→ Your assignment
Filter the listing below down to the lines holding the word "explicit", and copy those lines.

→ Data supplied
(** * web3_auth: the Sign-In With Ethereum core of [App.tsx]

    A shallow embedding of the [WalletProvider] component of
    [src/src/App.tsx] (the second page variant of the repository carries
    the same provider code, statement for statement): the challenge
    builder [generateSiweMessage], the two connect variants, [connect],
    [signMessage], [disconnect] and the [accountsChanged] handler.

    React state is modelled by explicit state passing: a [Store] holds the
    two [useState] cells of the component ([state] and [provider]); each
    operation is a computation in a small state-and-exception monad that
    also records every value committed by [setState].  What the page and
    the wallet decide (the injected provider, the answers to awaited
    calls, the random number, the clock) is an explicit input.

    On top of the provider come the display helpers [shortenAddress] and
    [getNetworkName] and the handlers of the two pages that use the
    provider: [handleConnect], [handleSignIn] and [handleDisconnect] of
    [App.tsx], and [handleConnect], [handleAutoSign] and the auto-sign
    effect of the page with [LandingPage] and [Dashboard]. *)

From Stdlib Require Import Bool Arith ZArith List Ascii String Lia.
From Stdlib Require Import DecimalString DecimalZ.
Import ListNotations.

Local Open Scope string_scope.

(** ** The fragment of JavaScript the component relies on *)

Module JS.

(** The line feed written by a line break inside a template literal. *)
Definition LF : ascii := Ascii.ascii_of_nat 10.
Definition nl : string := String LF EmptyString.

(** [!v] for [v : string | null]: [null], [undefined] and the empty
    string are falsy. *)
Definition truthy_string (v : option string) : bool :=
  match v with
  | None => false
  | Some EmptyString => false
  | Some (String _ _) => true
  end.

(** [!v] for [v : number | null], on integers: [null] and [0] are falsy. *)
Definition truthy_number (v : option Z) : bool :=
  match v with
  | None => false
  | Some n => negb (n =? 0)%Z
  end.

(** [a || b] where [a : string | undefined] and [b] is a string. *)
Definition or_else (a : option string) (b : string) : string :=
  if truthy_string a then
    match a with Some s => s | None => b end
  else b.

(** [arr[i]]: [undefined] (here [None]) out of range. *)
Definition index {A : Type} (arr : list A) (i : nat) : option A :=
  nth_error arr i.

(** [s.substring(a, b)]: both indices are clamped to the length and
    swapped when out of order. *)
Definition substring (s : string) (a b : nat) : string :=
  let a' := Nat.min a (String.length s) in
  let b' := Nat.min b (String.length s) in
  String.substring (Nat.min a' b') (Nat.max a' b' - Nat.min a' b') s.

(** An integer is held by a [number] as it is up to [2^53 - 1] in absolute
    value, [Number.MAX_SAFE_INTEGER]. *)
Definition max_safe_integer : Z := (2 ^ 53 - 1)%Z.

Definition safe_integer (n : Z) : Prop :=
  (- max_safe_integer <= n <= max_safe_integer)%Z.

→ Exercise response
    React state is modelled by explicit state passing: a [Store] holds the
    calls, the random number, the clock) is an explicit input.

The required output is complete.